Es ist daher klar, dass der „Fall Pasternak“ dazu beigetragen hat, die nach den Ereignissen von 1956 innerhalb der Linken entstandenen Gräben zu verschärfen. Einaudianische" Kommunisten, die ihre jeweiligen Karten der PCI zwischen 1956 und 1959 gerade in Bezug auf die Ereignisse in Ungarn hinterlassen werden. Aus unterschiedlichen Gründen kritisierten sie den Roman aus ästhetischer Sicht als ein insgesamt unvollendetes Werk zwischen den großen Erzählungen des XNUMX. Jahrhunderts und der Auflösung des europäischen Romans des XNUMX. Jahrhunderts. Sie leugneten jedoch nicht den Wert des Werks und die kritische Bedeutung, die es für die marxistische Ideologie und Ästhetik einnahm, gerade ausgehend von der Lesart, die darin von revolutionären Ereignissen und Entwicklungen gegeben wurde. 

Alberto Moravia hingegen identifizierte die "unausgeglichene" Beziehung zwischen Mensch und Geschichte als zentrales Element der Handlung und kam zu dem Schluss, dass der Roman von gekrümmten Leben erzählte, die von einer überlegenen und feindlichen Macht überwältigt wurden. Artikulierter, berücksichtigte Franco Fortinis Lesart die Komplexität des Problems, mit dem die sowjetische Gesellschaft konfrontiert war, die die schwierige Aufgabe hatte, die Bedeutung und Wichtigkeit der revolutionären Erfahrung nach dem kollektiven Bewusstsein der Verbrechen Stalins zu bewerten.

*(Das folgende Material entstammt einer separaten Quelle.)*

Definition ensureBeforeEOL (content : list ascii) (offset lineOffset : Z) : Z :=
  ensureBeforeEOLLoop (Z.to_nat (offset - lineOffset)) content offset lineOffset.

(** The line of an offset is the last line that starts at or before it
    (the library finds it by bisection of the line offsets). *)
Definition libPositionAt (textDocument : TextDocument) (offset : Z) : Position :=
  let content := getText textDocument in
  let offset := Z.max (Z.min offset (Diff.len content)) 0 in
  let lineOffsets := computeLineOffsets content in
  let line := Z.of_nat (length (filter (fun o => o <= offset) lineOffsets)) - 1 in
  let lineOffset := default 0 (lineOffsets !! Z.to_nat line) in
  {| line := line; character := ensureBeforeEOL content offset lineOffset - lineOffset |}.

Definition libOffsetAt (textDocument : TextDocument) (position : Position) : Z :=
  let content := getText textDocument in
  let lineOffsets := computeLineOffsets content in
  if Z.of_nat (length lineOffsets) <=? line position then Diff.len content
  else if line position <? 0 then 0
  else
    let lineOffset := default 0 (lineOffsets !! Z.to_nat (line position)) in
    if character position <=? 0 then lineOffset
    else
      let nextLineOffset :=
        if line position + 1 <? Z.of_nat (length lineOffsets)
        then default 0 (lineOffsets !! Z.to_nat (line position + 1))
        else Diff.len content in
      ensureBeforeEOL content (Z.min (lineOffset + character position) nextLineOffset)
                      lineOffset.

(** *** A document with CR LF line breaks, linted for LF *)

Definition crlfText : list ascii := ["a"; "013"; "010"; "b"; "013"; "010"]%char.

Definition lfText : list ascii := ["a"; "010"; "b"; "010"]%char.

Definition crlfDocument : TextDocument :=
  {| uri := indexUri; languageId := "javascript"; version := 1; getText := crlfText |}.

Definition fixOnSave : XoConfig :=
  {| format := Some {| enable := Some true |}; debounce := None |}.

Definition crlfServer : LintServer :=
  {| documents := {[ indexUri := crlfDocument ]};
     foldersCache := ∅;
     configurationCache := {[ appFolder := fixOnSave ]};
     xoCache := ∅;
     documentFixes := ∅;
     hasShownResolutionError := false;
     currentDebounce := 0;
     lintDocumentDebounced := {| wait := 0; maxWait := 350 |} |}.

(** The fix list corrects the first line break only; the linter's own
    output has both corrected. *)
Definition firstBreakFix : DocumentFixes :=
  {| edits := [ {| range := {| range_start := {| line := 0; character := 1 |};
                               range_end := {| line := 1; character := 0 |} |};
                   newText := ["010"%char] |} ] |}.

Definition unixLinebreaks : Collaborators :=
  {| dirname := posixDirname;
     getDocumentConfigImpl s textDocument :=
       (s, Normal (configurationCache s !! posixDirname (identifier_uri textDocument)));
     getDocumentFixesImpl s uri := (s, Normal (Some firstBreakFix));
     getLintResultsImpl s textDocument contents forceFix :=
       (s, Normal {| results := [ {| output := Some lfText |} ] |});
     lintDocumentsImpl s documents := (s, Normal tt);
     lintDocumentDebouncedImpl debounced s textDocument := (s, Normal tt);
     sendDiagnosticsImpl uri diagnostics := Normal tt;
     computeKeyImpl diagnostic := diagnostic;
     codeActionsBuildImpl diagnostic edit textDocument := Normal [];
     applyEditsImpl textDocument edits :=
       match edits with
       | [e] => Normal (applyTextEdit (libOffsetAt textDocument) (getText textDocument) e)
       | _ => Normal (getText textDocument)
       end;
     positionAt := libPositionAt |}.
Definition compareColumnContents `{JsRuntime} `{JsText}
    (columnA columnB : ColumnData) : Comparison :=
  if negb (DataType_eqb (dataType columnA) (dataType columnB)) then
    {| cmp_score := 0;
       cmp_details := [("dataTypeMismatch", DFlag true)] |}
  else
    let details0 := [("dataType", DType (dataType columnA))] in
    let sampleA := filter nonEmpty (sampleData columnA) in
    let sampleB := filter nonEmpty (sampleData columnB) in
    if (List.length sampleA =? 0) || (List.length sampleB =? 0) then
      {| cmp_score := 0.1;
         cmp_details := [("noData", DFlag true)] |}
    else if DataType_eqb (dataType columnA) TNumber then
      let statsA := getNumericStats sampleA in
      let statsB := getNumericStats sampleB in
      let details1 :=
        details0 ++ [("statsA", DStats statsA); ("statsB", DStats statsB)] in
      match statsA, statsB with
      | Some statsA, Some statsB =>
          let magnitudeDiff :=
            Qabs (inject_Z (orderOfMagnitude statsA)
                  - inject_Z (orderOfMagnitude statsB))%Q in
          let magnitudeScore := Qmax 0 (1 - magnitudeDiff / 5)%Q in
          let cvA :=
            if negb (Qeq_bool (mean statsA) 0)
            then Qabs (stddev statsA / mean statsA)%Q else 0%Q in
          let cvB :=
            if negb (Qeq_bool (mean statsB) 0)
            then Qabs (stddev statsB / mean statsB)%Q else 0%Q in
          let cvSimilarity :=
            if Qeq_bool cvA 0 && Qeq_bool cvB 0 then 1%Q
            else (1 - Qmin 1 (Qabs (cvA - cvB)
                              / (if Qeq_bool (cvA + cvB) 0 then 1
                                 else cvA + cvB)))%Q in
          let contentScore := (magnitudeScore * 0.6 + cvSimilarity * 0.4)%Q in
          {| cmp_score := contentScore; cmp_details := details1 |}
      | _, _ =>
          {| cmp_score := 0.1; cmp_details := details1 |}
      end
    else
      let setA := set_of_list value_eqb sampleA in
      let setB := set_of_list value_eqb sampleB in
      let jaccard := jaccardSimilarity setA setB in
      let avgLengthA := averageLength sampleA in
      let avgLengthB := averageLength sampleB in
      let lengthSimilarity :=
        (1 - Qabs (avgLengthA - avgLengthB)
             / Qmax (Qmax avgLengthA avgLengthB) 1)%Q in
      let contentScore := (jaccard * 0.7 + lengthSimilarity * 0.3)%Q in
      {| cmp_score := contentScore;
         cmp_details :=
           details0
           ++ [("jaccardSimilarity", DNumber jaccard);
               ("averageLengthA", DNumber avgLengthA);
               ("averageLengthB", DNumber avgLengthB);
               ("lengthSimilarity", DNumber lengthSimilarity)] |}.

(** ** The upload handler ([handleFilesSelected] of [src/App.tsx]) *)

(** The unmatched columns by file name, as the handler collects them: a
    file with no unmatched column gets no entry. *)
Definition unmatchedMapOf (uploadedFiles : list UploadedFile)
    (unmatched : list ColumnData) : list (string * list string) :=
  fold_left
    (fun unmatchedMap file =>
       let fileUnmatched :=
         List.map originalName
           (filter (fun c => String.eqb (fileId c) (file_id file)) unmatched) in
       if 0 <? List.length fileUnmatched
       then map_set String.eqb (file_name file) fileUnmatched unmatchedMap
       else unmatchedMap)
    uploadedFiles [].

(** Where the handler leaves the application: it refuses fewer than two
    files; it catches the rejection of [parseFiles]; it catches the error of
    [generateMatches], after the files and the notice of the aligner were
    shown; or it moves on to the matching step with the files, the notice,
    the matches and the unmatched columns. *)
Inductive uploadOutcome : Type :=
| TooFewFiles
| ParseFailed
| MatchFailed (files : list UploadedFile) (notice : string)
| ReadyToMatch (files : list UploadedFile) (notice : string)
    (matches : list Match) (unmatchedColumns : list (string * list string)).

Definition alignmentNotice (r : AlignmentResult) : string :=
  ((if success r then "Row Alignment Success:" else "Row Alignment Notice:")
   ++ newline ++ message r)%string.

Definition handleFilesSelected `{JsRuntime} `{JsText}
    (selectedFiles : list SelectedFile) : uploadOutcome :=
  if List.length selectedFiles <? 2 then TooFewFiles
  else
    match parseSelectedFiles selectedFiles with
    | Parsed parsed =>
        let notice := alignmentNotice (alignmentResult parsed) in
        match generateMatches (uploadedFiles parsed) with
        | Returned result =>
            ReadyToMatch (uploadedFiles parsed) notice (matches result)
              (unmatchedMapOf (uploadedFiles parsed) (unmatched result))
        | _ => MatchFailed (uploadedFiles parsed) notice
        end
    | _ => ParseFailed
    end.

(** ** The SQL export ([src/services/exportService.ts]) *)

Definition MatchStatus_eqb (a b : MatchStatus) : bool :=
  match a, b with
  | PENDING, PENDING | CONFIRMED, CONFIRMED | DENIED, DENIED => true
  | _, _ => false
  end.

Definition getColumnData (fileId columnName : string)
    (files : list UploadedFile) : option ColumnData :=
  match find (fun f => String.eqb (file_id f) fileId) files with
  | Some file =>
      find (fun c => String.eqb (originalName c) columnName) (columns file)
  | None => None
  end.

(** The types are kept in a [Set] of their names. *)
Definition needsTypeConversion (m : Match) (files : list UploadedFile) : bool :=
  if List.length (match_columns m) <=? 1 then false
  else
    let types :=
      fold_left
        (fun types col =>
           match getColumnData (cim_fileId col) (columnName col) files with
           | Some colData => set_add DataType_eqb (dataType colData) types
           | None => types
           end)
        (match_columns m) [] in
    1 <? List.length types.

Record SqlExportOptions : Type := {
  includeSource : bool;
  sourceColumnName : string
}.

Pasternak zeigte dem sozialistischen Leser einen Weg aus der Sackgasse. Der legitime Zweifel am Kommunismus angesichts der bedrückenden Realität der sowjetischen Gesellschaft wurde durch eine Neuinterpretation der revolutionären Geschichte im Lichte der Gegenwart angegangen. 

In liberalen Kreisen hingegen drehte sich der Diskurs meist um zwei Fragen: Zum einen um die Werkdebatte der Marxisten, deren Praxis der Verschleierung politischer und ideologischer Diskurse hinter ästhetischen Gründen kritisiert wurde; der zweite betraf die antisowjetische Funktion des Buches. Lionel Abel ging sogar so weit zu erklären, dass er den Roman nicht sehr schätzte, ihn aber wegen seiner antisowjetischen Bedeutung dennoch für unverzichtbar hielt. Für Pater Floris von Civiltà Cattolica war der Antikommunismus der Arbeit direkt mit Pasternaks spiritueller Botschaft verbunden. 

Die Lektüre von Nicola Chiaromonte, einem antifaschistischen Exilanten in den Vereinigten Staaten und antikommunistischen Intellektuellen, war interessanter und artikulierter, philologisch und literarisch. Unter letzteren sind Intellektuelle wie Tommaso Landolfi, Guido Piovene und Pietro Citati zu nennen, die versuchten, den ästhetischen Diskurs vom ideologischen zu trennen. 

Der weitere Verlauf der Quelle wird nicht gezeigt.